*** Task data Section Begins ***

(* ===== verification/Certificates.v ===== *)
(** Energy certificates: issuance, transfer, retirement, queries.

    [src/services/erc/]: [ErcService] and its four managers over the tables
    [erc_certificates] and [erc_certificate_transfers].  Identifiers, the random part of a
    certificate number and the current time are arguments.  The stored metadata is the
    structure that is serialised; the text of dates is an interface, and so is what the server
    makes of the ORDER BY clause one query is given as text. *)
From stdpp Require Import pretty.
From S2P Require Import Prelude Numerics Floats Errors Store Schema Orders Settlement Telemetry Readings.
Open Scope string_scope.
Open Scope Z_scope.

(** [DateTime::to_rfc3339] and the year. *)
Class DateText := { to_rfc3339 : DateTime -> string; year_of : DateTime -> string }.

(** [Pubkey::find_program_address] with the seeds "meter" and the meter's serial, in the
    registry program. *)
Class MeterPda := { meter_pda : string -> string -> string }.

(** [serde_json::Value]; numbers by their text. *)
#[warnings="-register-all"] Inductive Json :=
| JNull
| JBool (b : bool)
| JNumber (n : string)
| JString (s : string)
| JArray (l : list Json)
| JObject (l : list (string * Json)).

(** [m.get(key).and_then(|v| v.as_str())]. *)
Definition json_str (key : string) (m : Json) : option string :=
  match m with
  | JObject l =>
      match List.find (fun kv => (kv.1 =? key)%string) l with
      | Some (_, JString s) => Some s
      | _ => None
      end
  | _ => None
  end.

(** ** Tables *)

Inductive CertStatus := CertActive | CertRetired | CertExpired | CertTransferred.

#[global] Instance CertStatus_eq_dec : EqDecision CertStatus.
Proof. solve_decision. Defined.

Definition cert_status_text (s : CertStatus) : string :=
  match s with
  | CertActive => "active" | CertRetired => "retired" | CertExpired => "expired"
  | CertTransferred => "transferred"
  end.

Record ErcMetadata := {
  md_name : string;
  md_symbol : string;
  md_description : string;
  md_image : string;
  md_attributes : list (string * string);
  md_files : list (string * string);
  md_category : string;
  md_external_url : string;
  md_animation_url : option string;
}.

Record ErcCertificate := {
  ct_certificate_id : string;
  ct_user_id : option Uuid;
  ct_wallet_address : string;
  ct_kwh_amount : option Decimal;
  ct_energy_amount : Decimal;
  ct_issue_date : option DateTime;
  ct_expiry_date : option DateTime;
  ct_issuer_wallet : option string;
  ct_status : CertStatus;
  ct_signature : option string;
  ct_metadata : option ErcMetadata;
  ct_settlement_id : option Uuid;
  ct_created_at : DateTime;
  ct_updated_at : DateTime;
}.

Record CertificateTransfer := {
  tr_id : Uuid;
  tr_certificate_id : Uuid;
  tr_from_wallet : string;
  tr_to_wallet : string;
  tr_date : DateTime;
  tr_signature : string;
  tr_from_user : option Uuid;
  tr_to_user : Uuid;
}.

(** The wallets of the users, the settlements there are, the certificates and the transfers,
    oldest first. *)
Record CertDb := {
  wallets : gmap Uuid (option string);
  settled : gset Uuid;
  certificates : gmap Uuid ErcCertificate;
  transfers : list CertificateTransfer;
}.
Abbreviation CM := (M CertDb Event).

Definition set_certificates (f : gmap Uuid ErcCertificate) (d : CertDb) : CertDb :=
  {| wallets := wallets d; settled := settled d; certificates := f; transfers := transfers d |}.

(** The column changes of the statements; every UPDATE sets [updated_at] by a trigger. *)
Definition with_owner (now : DateTime) (status : CertStatus) (user : option Uuid) (wallet : string)
    (c : ErcCertificate) : ErcCertificate :=
  {| ct_certificate_id := ct_certificate_id c; ct_user_id := user; ct_wallet_address := wallet;
     ct_kwh_amount := ct_kwh_amount c; ct_energy_amount := ct_energy_amount c;
     ct_issue_date := ct_issue_date c; ct_expiry_date := ct_expiry_date c;
     ct_issuer_wallet := ct_issuer_wallet c; ct_status := status; ct_signature := ct_signature c;
     ct_metadata := ct_metadata c; ct_settlement_id := ct_settlement_id c;
     ct_created_at := ct_created_at c; ct_updated_at := now |}.

Definition retired (now : DateTime) (c : ErcCertificate) : ErcCertificate :=
  with_owner now CertRetired (ct_user_id c) (ct_wallet_address c) c.

Definition signed (now : DateTime) (signature : string) (c : ErcCertificate) : ErcCertificate :=
  {| ct_certificate_id := ct_certificate_id c; ct_user_id := ct_user_id c;
     ct_wallet_address := ct_wallet_address c; ct_kwh_amount := ct_kwh_amount c;
     ct_energy_amount := ct_energy_amount c; ct_issue_date := ct_issue_date c;
     ct_expiry_date := ct_expiry_date c; ct_issuer_wallet := ct_issuer_wallet c;
     ct_status := ct_status c; ct_signature := Some signature; ct_metadata := ct_metadata c;
     ct_settlement_id := ct_settlement_id c; ct_created_at := ct_created_at c;
     ct_updated_at := now |}.

(** VARCHAR columns and references. *)
Definition cert_fits (d : CertDb) (c : ErcCertificate) : bool :=
  varchar 100 (Some (ct_certificate_id c)) && varchar 88 (Some (ct_wallet_address c))
  && varchar 88 (ct_issuer_wallet c) && varchar 88 (ct_signature c)
  && match ct_user_id c with Some u => bool_decide (is_Some (wallets d !! u)) | None => true end
  && match ct_settlement_id c with Some s => bool_decide (s ∈ settled d) | None => true end.
Lemma delivered_lookup ids now title message users m i :
  delivered ids now title message users m !! i = m !! i
  \/ exists u, u ∈ users /\ i = ids u
       /\ delivered ids now title message users m !! i = Some (announced_note ids now title message u).
Proof.
  revert m. induction users as [|u users IH]; intros m; simpl; [by left|].
  destruct (IH (<[ids u := announced_note ids now title message u]> m)) as [H|(v & Hv & -> & H)].
  - rewrite H. destruct (decide (ids u = i)) as [<-|Hi]; [|rewrite lookup_insert_ne by done; by left].
    right. exists u. rewrite lookup_insert_eq. split_and!; [by left|done|done].
  - right. exists v. split_and!; [by right|done|exact H].
Qed.

Lemma delivered_in ids now title message users m u : NoDup (ids <$> users) -> u ∈ users ->
  delivered ids now title message users m !! ids u = Some (announced_note ids now title message u).
Proof.
  revert m. induction users as [|v users IH]; intros m Hd Hu; simpl; [by apply elem_of_nil in Hu|].
  apply list.NoDup_cons in Hd as [Hnin Hd]. apply elem_of_cons in Hu as [->|Hu]; [|by apply IH].
  destruct (delivered_lookup ids now title message users
    (<[ids v := announced_note ids now title message v]> m) (ids v)) as [->|(x & Hx & Heq & _)].
  - apply lookup_insert_eq.
  - destruct Hnin. rewrite Heq. by apply list_elem_of_fmap_2.
Qed.
(** One poll asks the node at most [max_retries + 1] times for each of [batch_size] readings. *)
Theorem lookups_bounded now w : 0 <= batch_size config < 2 ^ 63 ->
  (length (trace (process_pending_transactions config now w).2)
   <= length (trace w) + Z.to_nat (batch_size config) * (Z.to_nat (Z.max 1 (max_retries config)) + 1))%nat.
Proof. apply poll_asks. Qed.

(** No replay and no confirmation ever stores an event or sends a webhook: the statement that
    stores events names two columns that no unique index of the partitioned table has. *)
Theorem events_never_stored fuel now first last_ times w :
  let w' := ((replay_events config fuel now first last_ ;; start_processor config times) w).2 in
  blockchain_events (st w') = blockchain_events (st w)
  /\ exists tr, trace w' = (trace w ++ tr)%list /\ Forall is_lookup tr.
Proof.
  simpl. destruct (replay_events_looks fuel now first last_ w) as (text & w1 & E & n & _ & He & tr & Ht & Hl & _).
  rewrite (bind_run _ _ _ _ _ E). destruct (start_confirms times w1) as (He2 & (tr2 & Ht2 & Hl2) & _).
  split; [congruence|]. exists (tr ++ tr2)%list. rewrite Ht2, Ht, <- app_assoc.
  split; [done|by apply list.Forall_app].
Qed.

(** The loop over the slots ends, but for the last slot there is. *)
Lemma replay_loop_ends n cur end_ w : 0 <= cur -> end_ < u64_max -> cur + Z.of_nat n = end_ + 1 ->
  exists w', replay_loop config (S n) cur end_ w = (Ok true, w').
Proof.
  revert cur w. induction n as [|n IH]; intros cur w Hc He Hn.
  - exists w. simpl. by destruct (Z.leb_spec cur end_); [lia|].
  - simpl. destruct (Z.leb_spec cur end_); [|lia].
    destruct (replay_slot_silent cur w) as (w1 & E & _). rewrite (bind_run _ _ _ _ _ E).
    rewrite wrap_u64_id by lia. apply IH; lia.
Qed.

Lemma replay_loop_endless fuel cur w : 0 <= cur <= u64_max ->
  exists w', replay_loop config fuel cur u64_max w = (Ok false, w').
Proof.
  revert cur w. induction fuel as [|fuel IH]; intros cur w Hc; simpl; [by exists w|].
  destruct (Z.leb_spec cur u64_max); [|lia].
  destruct (replay_slot_silent cur w) as (w1 & E & _). rewrite (bind_run _ _ _ _ _ E).
  apply IH, wrap_u64_range.
Qed.
Lemma retry_loop_bounded fuel attempts t w r w' :
  (attempts + fuel = max_retries)%nat -> (0 < fuel)%nat ->
  retry_loop fresh random fuel attempts t w = (r, w') ->
  r <> Err FPanic /\ exists l, trace w' = trace w ++ l /\ (sends l <= fuel)%nat
    /\ 0 <= waited l <= wait_left attempts.
Proof.
  revert attempts t w. induction fuel as [|fuel IH]; intros attempts t w Hf Hpos; [lia|].
  assert (Hw : 0 <= wait_left attempts) by by destruct attempts as [|[|[|[|?]]]].
  intros [(e & l & -> & Hl & Hs & Hz)|(h & t1 & w1 & _ & [(s & _ & -> & Hl)|(e & ms & _ & _ & Hm & -> & Htr & Hr)])]%attempt_cases.
  - split; [done|]. exists l. rewrite Hz. split_and!; [done|lia|done|done].
  - split; [done|]. exists ([TBlockhash true] ++ [TSend t1 true]).
    split_and!; [by rewrite (assoc_L (++))|unfold sends; cbn; lia|done|done].
  - unfold max_retries in *.
    destruct (IH (S attempts) t1 w1 ltac:(lia) ltac:(lia) Hr) as (Hp & l & Hl & Hs & Hb).
    split; [done|]. pose proof (backoff_bounds attempts (random (S attempts)) ltac:(lia)) as Hback.
    assert (0 <= 500 * 2 ^ Z.of_nat attempts) by (apply Z.mul_nonneg_nonneg; [done|apply Z.pow_nonneg; done]).
    eexists. rewrite Hl, Htr, <- !(assoc_L (++)). split_and!; [done|..];
      rewrite ?sends_app, ?waited_app; unfold sends in *; cbn -[capped_backoff wait_left] in *; lia.
Qed.

(** Sending ends: at most five times, with less than ten seconds of waiting, and the loop never
    runs out of the five turns it is given. *)
Theorem submit_bounded t w r w' : submit_with_retry fresh random t w = (r, w') ->
  r <> Err FPanic /\ exists l, trace w' = trace w ++ l /\ (sends l <= 5)%nat /\ 0 <= waited l <= 9375.
Proof. intros H. apply (retry_loop_bounded max_retries 0) in H; [done|done|]. unfold max_retries. lia. Qed.

(** *** Asking the chain *)

(** Whether an account exists is asked as if its address were a signature: the answer is always
    an error, on any chain. *)
Theorem account_exists_fails k w : exists e,
  account_exists k w = (Err (FMsg ("Invalid signature: " +:+ e)), w).
Proof.
  destruct (address_no_signature k) as [e He]. exists e.
  unfold account_exists, rpc_confirm, mbind, M_bind. by rewrite He.
Qed.

(** So a token balance is never read. *)
Theorem token_balance_fails associated account_balance owner mint w :
  is_ok (get_token_balance_of associated account_balance owner mint w).1 = false.
Proof.
  unfold get_token_balance_of, account_exists, rpc_confirm, mbind, M_bind.
  by destruct (address_no_signature (associated owner mint)) as [e ->].
Qed.

(** A transaction the chain rejected counts as confirmed, unlike for its status. *)
Theorem failed_confirmed text signature e w :
  signature_of_text text = Ok signature ->
  signature_status (trace w) signature = Ok (Some (Err e)) ->
  (rpc_confirm text w).1 = Ok true
  /\ (get_transaction_status signature w).1 = Ok (StFailed e).
Proof.
  intros Hs He. unfold rpc_confirm, get_transaction_status, status_of_signature, mbind, M_bind.
  rewrite Hs. cbn. by rewrite He.
Qed.
(* ===== verification/RefundQueue.v ===== *)
(** The retry queue of chain tasks: [src/services/blockchain_task/mod.rs], with the INSERT of
    [src/services/market_clearing/orders.rs] and the worker of [src/startup.rs].

    A refund that failed on the chain is stored as a task; every ten seconds the worker reads up
    to ten due tasks and runs them one after the other.  The tables are those of [Schema.v] and
    [blockchain_tasks], whose rows are kept here with all their columns ([qd_tasks]; the
    [refund_tasks] of [Schema.v] only list what the clearing service queued).  Identifiers and the times of the statements are arguments.  The JSON of
    a payload is an interface: a [Decimal] goes through a double on its way (the feature
    [serde-float] of [rust_decimal]). *)
From S2P Require Import Prelude Numerics Errors Store Schema Crypto OnChain.
Open Scope string_scope.
Open Scope Z_scope.
Open Scope list_scope.

Inductive BlockchainTaskType := TaskEscrowRefund | TaskSettlement | TaskMinting.
Inductive TaskStatus := TaskPending | TaskProcessing | TaskCompleted | TaskFailed | TaskMaxRetries.
#[global] Instance BlockchainTaskType_eq_dec : EqDecision BlockchainTaskType.
Proof. solve_decision. Defined.
#[global] Instance TaskStatus_eq_dec : EqDecision TaskStatus.
Proof. solve_decision. Defined.

Record EscrowRefundPayload := {
  ep_user_id : Uuid;
  ep_amount : Decimal;
  ep_asset_type : string;
  ep_order_id : Uuid;
}.
Inductive TaskPayload := PayloadEscrowRefund (data : EscrowRefundPayload).

Record Task := {
  tk_type : BlockchainTaskType;
  tk_payload : string;
  tk_status : TaskStatus;
  tk_retry_count : Z;
  tk_max_retries : Z;
  tk_last_error : option string;
  tk_next_retry_at : option DateTime;
}.
Definition filter_matches (f : TransactionFilters) (r : OpRow) : bool :=
  let t := op_columns r in
  if_given (tf_operation_type f) (fun x => (op_operation_type r =? x)%string)
  && if_given (tf_tx_type f) (fun x => text_is (tk_type t) (type_display x))
  && if_given (tf_status f) (fun x => text_is (tk_status t) (status_display x))
  && if_given (tf_user_id f) (fun x => bool_decide (op_user_id r = Some x))
  && if_given (tf_date_from f) (at_least (tk_created_at t))
  && if_given (tf_date_to f) (at_most (tk_created_at t))
  && if_given (tf_min_attempts f) (at_least (tk_attempts t)).

Definition row_created (r : OpRow) : option DateTime := tk_created_at (op_columns r).

(** [ORDER BY created_at]: NULLs are last ascending and first descending. *)
Definition older (a b : OpRow) : bool :=
  match row_created a, row_created b with
  | Some x, Some y => x <=? y
  | _, None => true
  | None, Some _ => false
  end.
Definition newer (a b : OpRow) : bool := older b a.

Definition natural (o : option Z) : bool := if_given o (fun z => 0 <=? z).

Definition window (limit offset : option Z) (l : list OpRow) : list OpRow :=
  let l := drop (Z.to_nat (default 0 offset)) l in
  match limit with Some n => take (Z.to_nat n) l | None => l end.

Definition selected (f : TransactionFilters) (d : OpsDb) : list OpRow :=
  window (tf_limit f) (tf_offset f) (sort_by newer (List.filter (filter_matches f) (blockchain_operations d))).

Definition has_quote (f : TransactionFilters) : bool :=
  match tf_operation_type f with Some x => contains "'" x | None => false end.

Definition run_filtered (f : TransactionFilters) (d : OpsDb) : option (list OpRow * OpsDb) :=
  if has_quote f then other_statement (filter_sql f) d
  else if natural (tf_limit f) && natural (tf_offset f) then Some (selected f d, d)
  else None.

Definition decode_all (missing : TransactionStatus) (rows : list OpRow) : OpM (list BlockchainOperation) :=
  expect FDb (mapM (decode_operation missing) rows).

Definition get_transactions_with_filters (f : TransactionFilters) : OpM (list BlockchainOperation) :=
  rows ← exec_ret (run_filtered f);
  decode_all TxPending rows.

(** The text [get_transactions] builds first is dropped. *)
Definition get_transactions (f : TransactionFilters) : OpM (list TransactionResponse) :=
  operations ← get_transactions_with_filters f;
  mret (response_of <$> operations).

Definition for_user (user : Uuid) (f : TransactionFilters) : TransactionFilters :=
  {| tf_user_id := Some user; tf_operation_type := tf_operation_type f; tf_tx_type := tf_tx_type f;
     tf_status := tf_status f; tf_date_from := tf_date_from f; tf_date_to := tf_date_to f;
     tf_min_attempts := tf_min_attempts f; tf_has_signature := tf_has_signature f;
     tf_limit := tf_limit f; tf_offset := tf_offset f |}.

Definition get_user_transactions (user : Uuid) (f : TransactionFilters) : OpM (list TransactionResponse) :=
  get_transactions (for_user user f).

Definition with_status_text (s : string) (d : OpsDb) : list OpRow :=
  List.filter (fun r => text_is (tk_status (op_columns r)) s) (blockchain_operations d).

Definition count (l : OpsDb -> list OpRow) : OpM Z := query (fun d => Z.of_nat (length (l d))).

Definition confirmation_times (d : OpsDb) : list (option Z) :=
  (fun r => c ← tk_confirmed_at (op_columns r); b ← row_created r; Some (c - b))
    <$> with_status_text "confirmed" d.

Definition get_transaction_stats : OpM TransactionStats :=
  total_count ← count blockchain_operations;
  pending_count ← count (with_status_text "pending");
  submitted_count ← count (with_status_text "submitted");
  confirmed_count ← count (with_status_text "confirmed");
  failed_count ← count (with_status_text "failed");
  avg_seconds ←
    (if 0 <? confirmed_count then
       avg ← query (fun d => average_seconds (confirmation_times d));
       expect FDb avg
     else mret None);
  let success_rate :=
    if 0 <? total_count then f64_div (f64_of_Z confirmed_count) (f64_of_Z total_count)
    else f64_of_Z 0 in
  mret {| ts_total_count := total_count; ts_pending_count := pending_count;
          ts_submitted_count := submitted_count; ts_confirmed_count := confirmed_count;
          ts_failed_count := failed_count; ts_settled_count := 0;
          ts_processing_count := submitted_count;
          ts_avg_confirmation_time_seconds := avg_seconds; ts_success_rate := success_rate |}.

(** ** Monitoring ([monitoring.rs]) *)

Definition get_table_name (t : TransactionType) : string :=
  match t with
  | EnergyTrade => "energy_trades"
  | TokenMint => "token_mints"
  | TokenTransfer => "token_transfers"
  | GovernanceVote => "governance_votes"
  | OracleUpdate => "oracle_updates"
  | RegistryUpdate => "registry_updates"
  | Swap => "swap_transactions"
  end.

Definition mark_transaction_confirmed (now : DateTime) (table : string) (id : Uuid) (sig : string)
    : OpM bool :=
  mark_blockchain_confirmed now table id sig "confirmed".

Definition mark_transaction_failed (now : DateTime) (table : string) (id : Uuid)
    (message : option string) : OpM bool :=
  result ← increment_blockchain_attempts now table id message;
  exec (update_tracked now table id failed_columns) ;;
  mret result.

Definition get_signature_status (sig : string) : OpM (option bool) := fun w =>
  match signature_outcome (trace w) sig with
  | Ok a => (Ok a, World (st w) (faults w) (trace w ++ [EvChain (SignatureStatus sig) true]))
  | Err m => (Err (FMsg m), World (st w) (faults w) (trace w ++ [EvChain (SignatureStatus sig) false]))
  end.

Definition awaiting (d : OpsDb) : list OpRow :=
  sort_by older (List.filter (fun r => text_is (tk_status (op_columns r)) "pending"
                                       || text_is (tk_status (op_columns r)) "submitted")
    (blockchain_operations d)).

Definition u64_as_i64 (z : Z) : Z := if z <? 2 ^ 63 then z else z - 2 ^ 64.

(** [num_seconds] truncates; [transaction_expiry_seconds as i64]. *)
Definition pending_duration (now : DateTime) (o : BlockchainOperation) : Z :=
  Z.quot (now - default (bo_created_at o) (bo_submitted_at o)) 1000000000.

Definition expired (config : TransactionMonitoringConfig) (now : DateTime) (o : BlockchainOperation) : bool :=
  u64_as_i64 (tc_transaction_expiry_seconds config) <? pending_duration now o.

(** How many operations the turn of one adds to the count. *)
Definition monitor_one (config : TransactionMonitoringConfig) (now : DateTime) (o : BlockchainOperation)
    : OpM nat :=
  let table := get_table_name (bo_operation_type o) in
  if expired config now o then
    mark_transaction_failed now table (bo_operation_id o) (Some "Transaction pending too long") ;;
    mret 1%nat
  else
    match bo_status o, bo_signature o with
    | TxSubmitted, Some text =>
        match read_signature text with
        | None => mret 0%nat
        | Some sig =>
            r ← attempt (get_signature_status sig);
            match r with
            | Ok (Some true) =>
                b ← mark_transaction_confirmed now table (bo_operation_id o) sig;
                mret (if b : bool then 1%nat else 0%nat)
            | Ok (Some false) =>
                b ← mark_transaction_failed now table (bo_operation_id o)
                      (Some "Transaction failed on blockchain");
                mret (if b : bool then 1%nat else 0%nat)
            | Ok None | Err _ => mret 0%nat
            end
        end
    | _, _ => mret 0%nat
    end.

Fixpoint monitor_each (config : TransactionMonitoringConfig) (now : DateTime)
    (l : list BlockchainOperation) (updated_count : nat) : OpM nat :=
  match l with
  | [] => mret updated_count
  | o :: l =>
      n ← monitor_one config now o;
      monitor_each config now l (updated_count + n)%nat
  end.

Definition monitor_pending_transactions (config : TransactionMonitoringConfig) (now : DateTime) : OpM nat :=
  if negb (tc_enabled config) then mret 0%nat
  else
    rows ← query awaiting;
    pending_operations ← decode_all TxPending rows;
    monitor_each config now pending_operations 0.

(** ** Recovery ([recovery.rs]) *)

Definition put_books (b : Db) (d : OpsDb) : OpsDb :=
  {| od_orders := od_orders d; od_settlements := od_settlements d; od_readings := od_readings d;
     od_users := od_users d; od_books := b |}.

(** The arguments of the second statement stand in the order the code binds them: the text
    [settlement] is the signature. *)
Definition retry_settlement_transaction (settlement : SettlementConfig) (mock_sig : string)
    (now : DateTime) (id : Uuid) : OpM unit :=
  increment_blockchain_attempts now "settlements" id (Some "Retrying settlement") ;;
  zoom od_books put_books (execute_settlement settlement mock_sig now id) ;;
  mark_blockchain_submitted now "settlements" id (Some "settlement") None ;;
  mret ().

*** Task data Section Ends ***

Print the first line of the records above and each line after it, exactly, through the line with "match s with".

(* ===== verification/Certificates.v ===== *)
(** Energy certificates: issuance, transfer, retirement, queries.

    [src/services/erc/]: [ErcService] and its four managers over the tables
    [erc_certificates] and [erc_certificate_transfers].  Identifiers, the random part of a
    certificate number and the current time are arguments.  The stored metadata is the
    structure that is serialised; the text of dates is an interface, and so is what the server
    makes of the ORDER BY clause one query is given as text. *)
From stdpp Require Import pretty.
From S2P Require Import Prelude Numerics Floats Errors Store Schema Orders Settlement Telemetry Readings.
Open Scope string_scope.
Open Scope Z_scope.

(** [DateTime::to_rfc3339] and the year. *)
Class DateText := { to_rfc3339 : DateTime -> string; year_of : DateTime -> string }.

(** [Pubkey::find_program_address] with the seeds "meter" and the meter's serial, in the
    registry program. *)
Class MeterPda := { meter_pda : string -> string -> string }.

(** [serde_json::Value]; numbers by their text. *)
#[warnings="-register-all"] Inductive Json :=
| JNull
| JBool (b : bool)
| JNumber (n : string)
| JString (s : string)
| JArray (l : list Json)
| JObject (l : list (string * Json)).

(** [m.get(key).and_then(|v| v.as_str())]. *)
Definition json_str (key : string) (m : Json) : option string :=
  match m with
  | JObject l =>
      match List.find (fun kv => (kv.1 =? key)%string) l with
      | Some (_, JString s) => Some s
      | _ => None
      end
  | _ => None
  end.

(** ** Tables *)

Inductive CertStatus := CertActive | CertRetired | CertExpired | CertTransferred.

#[global] Instance CertStatus_eq_dec : EqDecision CertStatus.
Proof. solve_decision. Defined.

Definition cert_status_text (s : CertStatus) : string :=
  match s with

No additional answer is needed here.